Research Paper Volume 12, Issue 21 pp 21923—21941
Prognostic significance of survival-associated alternative splicing events in gastric cancer
- 1 Immune Cells and Antibody Engineering Research Center of Guizhou Province, Key Laboratory of Biology and Medical Engineering, School of Biology and Engineering/School of Basic Medical Sciences, Guizhou Medical University, Guiyang 550025, Guizhou, P.R. China
- 2 Key Laboratory of Environmental Pollution Monitoring and Disease Control, Ministry of Education of China, Guiyang 550025, Guizhou, P.R. China
- 3 Affiliated Tumor Hospital, Guizhou Medical University, Guiyang 550025, Guizhou, P.R. China
- 4 The Clinical Laboratory of Beijing Tongren Hospital, Capital Medical University, Beijing 100730, P.R. China
Received: March 4, 2020 Accepted: August 17, 2020 Published: November 7, 2020https://doi.org/10.18632/aging.104013
How to Cite
Copyright: © 2020 Zhang et al. This is an open access article distributed under the terms of the Creative Commons Attribution License (CC BY 3.0), which permits unrestricted use, distribution, and reproduction in any medium, provided the original author and source are credited.

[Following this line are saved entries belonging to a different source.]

(** ** Definitions for the statements about handles, tokens and pairs *)

(** How one turn of the event loop is expected to change the session
    identifier stored for [ws]: [onOpen] stores the empty string, [onClose]
    removes the entry, an init message with an identifier consumed by an
    invocation of [ws] stores that identifier, and nothing else touches it.
    Written from the amended claim, to be compared with [exec]. *)
Definition handle_step (sys : Sys) (l : Label) (ws : conn) (h : option jsstr)
  : option jsstr :=
  match l with
  | Open w => if bool_decide (w = ws) then Some [] else h
  | Close w => if bool_decide (w = ws) then None else h
  | Resume i (Yield m) =>
      if bool_decide (label_conn sys l = Some ws) then
        match init_id m with
        | Some id => Some id
        | None => h
        end
      else h
  | Resume _ _ | Message _ _ => h
  end.

(** The same over a run. *)
Fixpoint handle_after (env : Env) (sys : Sys) (ls : list Label) (ws : conn)
    (h : option jsstr) : option jsstr :=
  match ls with
  | [] => h
  | l :: ls' =>
      match exec env sys l with
      | Some sys' => handle_after env sys' ls' ws (handle_step sys l ws h)
      | None => h
      end
  end.

(** A parsed object without its [token] property; other values as they
    are. *)
Definition drop_property (k : jsstr) (props : list (jsstr * json))
  : list (jsstr * json) :=
  List.filter (fun kv => negb (bool_decide (fst kv = k))) props.

Definition without_token (data : json) : json :=
  match data with
  | JObj props => JObj (drop_property (lit "token") props)
  | _ => data
  end.

(** No surrogate pair is split: a chunk that is a lone high surrogate is
    never followed by a chunk that begins with a low surrogate. *)
Definition pairs_kept (chunks : list jsstr) : Prop :=
  forall i h l rest,
    chunks !! i = Some [h] -> is_high_surrogate h = true ->
    chunks !! S i = Some (l :: rest) ->
    is_low_surrogate l = false.

(** The texts of the text blocks of the assistant messages, in order. *)
Definition message_blocks (m : SDKMessage) : list jsstr :=
  if bool_decide (msg_type m = lit "assistant") then
    match msg_content m with
    | Some content =>
        block_text <$> List.filter (fun b => bool_decide (block_type b = lit "text")) content
    | None => []
    end
  else [].

Definition text_blocks (ms : list SDKMessage) : list jsstr :=
  concat (message_blocks <$> ms).

(** A header value as the HTTP layer hands it over: without white space
    at either end. *)
Definition is_space (u : N) : bool := bool_decide (u = 32%N) || bool_decide (u = 9%N).

Definition trimmed (s : jsstr) : Prop :=
  default false (is_space <$> head s) = false
  /\ default false (is_space <$> last s) = false.

(** No invocation has thrown: the process is running. *)
Definition threw (t : Task) : bool :=
  match t with Settled Threw => true | _ => false end.

Definition alive (sys : Sys) : Prop := existsb threw (pool sys) = false.

(** * Properties *)

(** ** First runs *)

Example js_chars_surrogates :
  js_chars [55357; 56832; 97; 55357]%N = [[55357; 56832]; [97]; [55357]]%N.
Proof. reflexivity. Qed.

Example null_frame_throws :
  onMessage env_ok (server boot) 1 (Value JNull) = ([], Settled Threw).
Proof. reflexivity. Qed.

Example prompt_before_token :
  onMessage env_ok (server boot) 1 (prompt_frame (lit "hi")) =
  ([ws_send 1 (Error (lit "Not authenticated."))], Settled Returned).
Proof. reflexivity. Qed.

Example signed_in_trace :
  trace <$> run env_ok boot signed_in =
  Some [sessionIds_set 1 []; tokenVerified_set 1 false; ws_send 1 Ready;
        call_verifyToken 1 (JStr (lit "jwt"));
        tokenVerified_set 1 true; ws_send 1 (TokenVerified true subject)].
Proof. reflexivity. Qed.

Example hi_turn :
  (fun sys => sent_to 1 (trace sys)) <$>
    run env_ok boot (signed_in ++
      [Message 1 (prompt_frame (lit "hi"));
       Resume 1 (Yield (init_message (lit "s1")));
       Resume 1 (Yield (assistant_message [lit "hi"]));
       Resume 1 Tick; Resume 1 Tick; Resume 1 Exhausted]) =
  Some [Ready; TokenVerified true subject; Text (lit "h"); Text (lit "i"); Done].
Proof. vm_compute. reflexivity. Qed.

(** ** Strings *)

Lemma js_chars_concat_bounded (n : nat) :
  forall s : jsstr, length s <= n -> concat (js_chars s) = s.
Proof.
  induction n as [|n IH]; intros [|u rest] Hlen; cbn [length] in Hlen;
    try reflexivity; try lia.
  cbn [js_chars]. destruct (is_high_surrogate u).
  - destruct rest as [|v rest']; [reflexivity|].
    destruct (is_low_surrogate v); cbn [concat app].
    + rewrite IH; [reflexivity | cbn [length] in Hlen; lia].
    + rewrite IH; [reflexivity | lia].
  - cbn [concat app]. rewrite IH; [reflexivity | lia].
Qed.

Lemma js_chars_concat (s : jsstr) : concat (js_chars s) = s.
Proof. apply (js_chars_concat_bounded (length s)). lia. Qed.

Lemma blocks_units_cons b bs :
  blocks_units (b :: bs) = block_units b ++ blocks_units bs.
Proof. reflexivity. Qed.

Lemma blocks_units_concat bs :
  concat (blocks_units bs) = concat (block_text_of <$> bs).
Proof.
  induction bs as [|b bs IH]; [reflexivity|].
  rewrite blocks_units_cons, concat_app, IH. cbn [fmap list_fmap concat].
  f_equal. unfold block_units, block_text_of.
  case_bool_decide; [apply js_chars_concat | reflexivity].
Qed.

Lemma stream_units_concat ms :
  concat (stream_units ms) = concat (message_text <$> ms).
Proof.
  induction ms as [|m ms IH]; [reflexivity|].
  unfold stream_units in *. cbn [fmap list_fmap concat].
  rewrite concat_app, IH. f_equal.
  unfold display_units, message_text.
  case_bool_decide; [|reflexivity].
  destruct (msg_content m); [apply blocks_units_concat | reflexivity].
Qed.

(** ** Projections of action lists *)

Lemma sent_to_app ws a1 a2 : sent_to ws (a1 ++ a2) = sent_to ws a1 ++ sent_to ws a2.
Proof. apply omap_app. Qed.

Lemma queries_on_app ws a1 a2 :
  queries_on ws (a1 ++ a2) = queries_on ws a1 ++ queries_on ws a2.
Proof. apply omap_app. Qed.

Lemma sent_to_relay_sends ws us : sent_to ws (relay_sends ws us) = Text <$> us.
Proof.
  induction us as [|u us IH]; [reflexivity|].
  cbn. rewrite bool_decide_eq_true_2 by reflexivity. f_equal. exact IH.
Qed.

Lemma queries_on_relay_sends ws w us : queries_on ws (relay_sends w us) = [].
Proof. induction us as [|u us IH]; [reflexivity | exact IH]. Qed.

Lemma capture_session_init_id ws m :
  capture_session ws m =
  match init_id m with Some id => [sessionIds_set ws id] | None => [] end.
Proof.
  unfold capture_session, init_id.
  destruct (_ && _); [|reflexivity].
  destruct (msg_session_id m) as [id|]; [|reflexivity].
  destruct (nonempty id); reflexivity.
Qed.

Lemma sent_to_capture_session ws w m : sent_to ws (capture_session w m) = [].
Proof. rewrite capture_session_init_id. destruct (init_id m); reflexivity. Qed.

Lemma queries_on_capture_session ws w m : queries_on ws (capture_session w m) = [].
Proof. rewrite capture_session_init_id. destruct (init_id m); reflexivity. Qed.

Lemma transcript_cons ws m ms :
  transcript ws (m :: ms) =
  (capture_session ws m ++ relay_sends ws (display_units m)) ++ transcript ws ms.
Proof. reflexivity. Qed.

Lemma sent_to_transcript ws ms :
  sent_to ws (transcript ws ms) = Text <$> stream_units ms.
Proof.
  induction ms as [|m ms IH]; [reflexivity|].
  rewrite transcript_cons, !sent_to_app, sent_to_capture_session,
    sent_to_relay_sends, IH.
  unfold stream_units. cbn [fmap list_fmap concat app].
  now rewrite fmap_app.
Qed.

Lemma queries_on_transcript ws w ms : queries_on ws (transcript w ms) = [].
Proof.
  induction ms as [|m ms IH]; [reflexivity|].
  rewrite transcript_cons, !queries_on_app, queries_on_capture_session,
    queries_on_relay_sends, IH. reflexivity.
Qed.

(** ** One invocation driven through its upstream sequence *)

Lemma feed_app t rs1 rs2 :
  feed t (rs1 ++ rs2) =
  match feed t rs1 with
  | Some (a1, t1) =>
      match feed t1 rs2 with
      | Some (a2, t2) => Some (a1 ++ a2, t2)
      | None => None
      end
  | None => None
  end.
Proof.
  revert t. induction rs1 as [|r rs1 IH]; intros t; cbn [app feed].
  - destruct (feed t rs2) as [[a2 t2]|]; reflexivity.
  - destruct (resume t r) as [[a t']|]; [|reflexivity].
    rewrite IH. destruct (feed t' rs1) as [[a1 t1]|]; [|reflexivity].
    destruct (feed t1 rs2) as [[a2 t2]|]; [|reflexivity].
    now rewrite app_assoc.
Qed.

Section Relay.
Variable ws : conn.

Lemma pace_feed rest (chars : list jsstr) :
  blocks_relayed ws rest ->
  feed (AwaitPace ws chars rest)
       (repeat Tick (S (length (chars ++ blocks_units rest)))) =
  Some (relay_sends ws (chars ++ blocks_units rest), AwaitNext ws).
Proof.
  intros Hrest. induction chars as [|c chars IH].
  - cbn [app repeat feed resume after_pace].
    destruct (stream_blocks ws rest) as [acts t] eqn:E.
    destruct (Hrest _ _ E) as (acts' & -> & <-). reflexivity.
  - cbn [app length]. change (repeat Tick (S ?n)) with (Tick :: repeat Tick n).
    cbn [feed resume after_pace]. rewrite IH. reflexivity.
Qed.

Lemma stream_blocks_feed blocks : blocks_relayed ws blocks.
Proof.
  induction blocks as [|b rest IH]; intros acts t E.
  - injection E as <- <-. exists []. split; reflexivity.
  - rewrite blocks_units_cons. cbn [stream_blocks] in E. unfold block_units.
    destruct (bool_decide (block_type b = lit "text")).
    + destruct (js_chars (block_text b)) as [|c chars].
      * apply IH, E.
      * injection E as <- <-. eexists. split.
        -- cbn [app length]. apply pace_feed, IH.
        -- reflexivity.
    + apply IH, E.
Qed.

Alternative splicing events are a major source of transcript and protein diversity in eukaryotes. Aberrant alternative splicing events have been increasingly reported in various cancers, including gastric cancer. To further explore the prognostic significance of alternative splicing events in gastric cancer patients, a comprehensive and systematic investigation was conducted by integrating alternative splicing event data and clinical information. Univariate Cox regression analysis identified 1383 alternative splicing events to be significantly associated with the overall survival of gastric cancer patients. Then, least absolute shrinkage and selection operator (LASSO) and multivariate Cox analyses were performed for the development of prognostic signatures. The final prognostic signature based on all seven types of alternative splicing events can act as an independent prognostic indicator after multivariate adjustment of several clinical parameters. Furthermore, the correlation and function analysis identified CELF2, BAG2, RBFOX2, PTBP2 and QKI as hub splicing factors, and the focal adhesion signaling pathway was most significantly correlated with survival-associated alternative splicing events. The results of this study may establish a foundation for further research investigating the underlying mechanism of alternative splicing events in the progression of gastric cancer.